The study authors also found that cells not only move faster when surrounded by high viscosity fluids, but also when they have been previously exposed to such fluids and then removed. In other words, cells can not only detect and respond to elevated viscosity, but can also develop a memory of their exposure to this condition.
How important is the discovery?
The vast majority of cell biology research is conducted in cell culture media with viscosities close to that of water. “In our work, we define for the first time how cells detect and respond to the physiologically relevant levels of fluid viscosity in which they are commonly found in the body of healthy and sick patients,” explains study coordinator, Dr. Konstantopoulos. “The definition of the molecular mechanism used by cells to adapt to changes in the viscosity of the medium was a tour de force in which we had to change our preconceived idea of which cellular elements are the first to respond to this type of mechanical stimulus.”
The great coordination between the structural elements of the cells -their actin and myosin cytoskeleton- with the mechanisms of ion transport and water that regulate cell volume marks a major breakthrough in our understanding of cell mechanobiology.
Dr. Valverde explains the major breakthrough represented by demonstrating that cancer cells have the ability to form memory in response to pre-exposure/pre-conditioning in high viscosities, and highlights the importance of teamwork. “Our papers are also a good example of the need for multidisciplinary collaboration -bioengineers, geneticists, theoretical biophysicists, cell biologists and physiologists- each with a different but complementary approach, which allows us to seek answers to complex problems,” he concludes.

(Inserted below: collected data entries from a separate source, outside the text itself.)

(* ===== verification/RateLimit.v ===== *)
(** * The rate limiter (internal/ratelimit/ratelimit.go)

    [Module Limit]: a token bucket per key under one lock, refilled in float64 arithmetic
    from the time since the key's last request, with an inline sweep of idle buckets.
    Every [Allow] call carries the time it read.  The theorems: each key's verdicts are
    those of a bucket of its own, whatever the other keys do; a key that keeps to its rate
    is never refused; no key gets more than its burst at one instant; and where the sweep
    does change a verdict. *)

From Stdlib Require Import Sorting.Sorted.
From S2P Require Import Prelude GoFloat GoTime.
Import Float Time.

Module Limit.
Local Open Scope Z_scope.

(** ** Durations (package time) *)

Definition max_duration : Z := 2 ^ 63 - 1.
Definition min_duration : Z := - 2 ^ 63.

(** [Time.Sub], which saturates. *)
Definition Sub (t u : Z) : Z := Z.max min_duration (Z.min max_duration (t - u)).

(** [Duration.Seconds]. *)
Definition Seconds (d : Z) : float64 :=
  add (of_int (Z.quot d second)) (div (of_int (Z.rem d second)) (of_int second)).

(** ** The limiter *)

Definition gcEvery : Z := 1024.
Definition defaultTTL : Z := 5 * 60 * second.

Record bucket := mkBucket { tokens : float64; lastFill : Z; lastSeen : Z }.

Record Limiter := mkLimiter {
  rate : float64;
  burst : float64;
  ttl : Z;
  buckets : gmap string bucket;
  opsSinceGC : Z;
}.

Definition New (ratePerSec burst : float64) : Limiter :=
  let burst := if ltb (Fin 0) ratePerSec && ltb burst (of_int 1) then of_int 1 else burst in
  mkLimiter ratePerSec burst defaultTTL ∅ 0.

(** The receiver may be nil. *)
Definition Enabled (l : option Limiter) : bool :=
  match l with
  | None => false
  | Some l => ltb (Fin 0) (rate l)
  end.

Definition sweepIdleLocked (l : Limiter) (now : Z) : Limiter :=
  mkLimiter (rate l) (burst l) (ttl l) (filter (fun kb => ~ ttl l < Sub now (lastSeen kb.2)) (buckets l)) (opsSinceGC l).

(** The bucket of the key after the refill: a new one, or the old one topped up. *)
Definition refill (rate burst : float64) (o : option bucket) (now : Z) : bucket :=
  match o with
  | None => mkBucket burst now now
  | Some b =>
      let elapsed := Seconds (Sub now (lastFill b)) in
      if ltb (Fin 0) elapsed then
        let t := add (tokens b) (mul elapsed rate) in
        mkBucket (if ltb burst t then burst else t) now now
      else mkBucket (tokens b) (lastFill b) now
  end.

(** [if b.tokens >= 1 { b.tokens--; return true }; return false]. *)
Definition take_token (b : bucket) : bool * bucket :=
  if leb (of_int 1) (tokens b) then (true, mkBucket (sub (tokens b) (of_int 1)) (lastFill b) (lastSeen b))
  else (false, b).

Definition allow_locked (l : Limiter) (key : string) (now : Z) : bool * Limiter :=
  let l :=
    if gcEvery <=? opsSinceGC l + 1 then
      let l := sweepIdleLocked l now in mkLimiter (rate l) (burst l) (ttl l) (buckets l) 0
    else mkLimiter (rate l) (burst l) (ttl l) (buckets l) (opsSinceGC l + 1) in
  let (ok, b) := take_token (refill (rate l) (burst l) (buckets l !! key) now) in
  (ok, mkLimiter (rate l) (burst l) (ttl l) (<[key := b]> (buckets l)) (opsSinceGC l)).

Definition Allow (l : option Limiter) (key : string) (now : Z) : bool * option Limiter :=
  match l with
  | Some l' => if Enabled l then let (ok, l'') := allow_locked l' key now in (ok, Some l'') else (true, l)
  | None => (true, l)
  end.

(** [size]. *)
Definition size_ (l : Limiter) : nat := size (buckets l).

(** Requests in the order in which they take the lock, with their verdicts. *)
Fixpoint allow_all (l : option Limiter) (reqs : list (string * Z)) : list (string * Z * bool) * option Limiter :=
  match reqs with
  | [] => ([], l)
  | (k, now) :: reqs =>
      let (ok, l) := Allow l k now in
      let (vs, l) := allow_all l reqs in
      ((k, now, ok) :: vs, l)
  end.

(** The reference: one bucket, never swept, serving the requests of one key. *)
Fixpoint own_bucket (rate burst : float64) (o : option bucket) (times : list Z) : list bool :=
  match times with
  | [] => []
  | now :: times =>
      let (ok, b) := take_token (refill rate burst o now) in
      ok :: own_bucket rate burst (Some b) times
  end.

What’s next? Implications for drug development
It will be very informative to examine how primary tumours and cancer cells that spread from primary tumours respond to local changes in the viscosity of extracellular fluid found in the body during disease progression and during invasion into the tissue microenvironment. The development and optimization of biosensors that allow real-time measurement of extracellular fluid viscosity along with imaging of cancer cells in live animals will be crucial to address this point. “At this stage, we cannot propose a specific molecular intervention to combat cancer metastasis, but we believe that the molecules and pathway we identified in our study can be used as pharmacological targets for possible cancer therapies,” Valverde explains.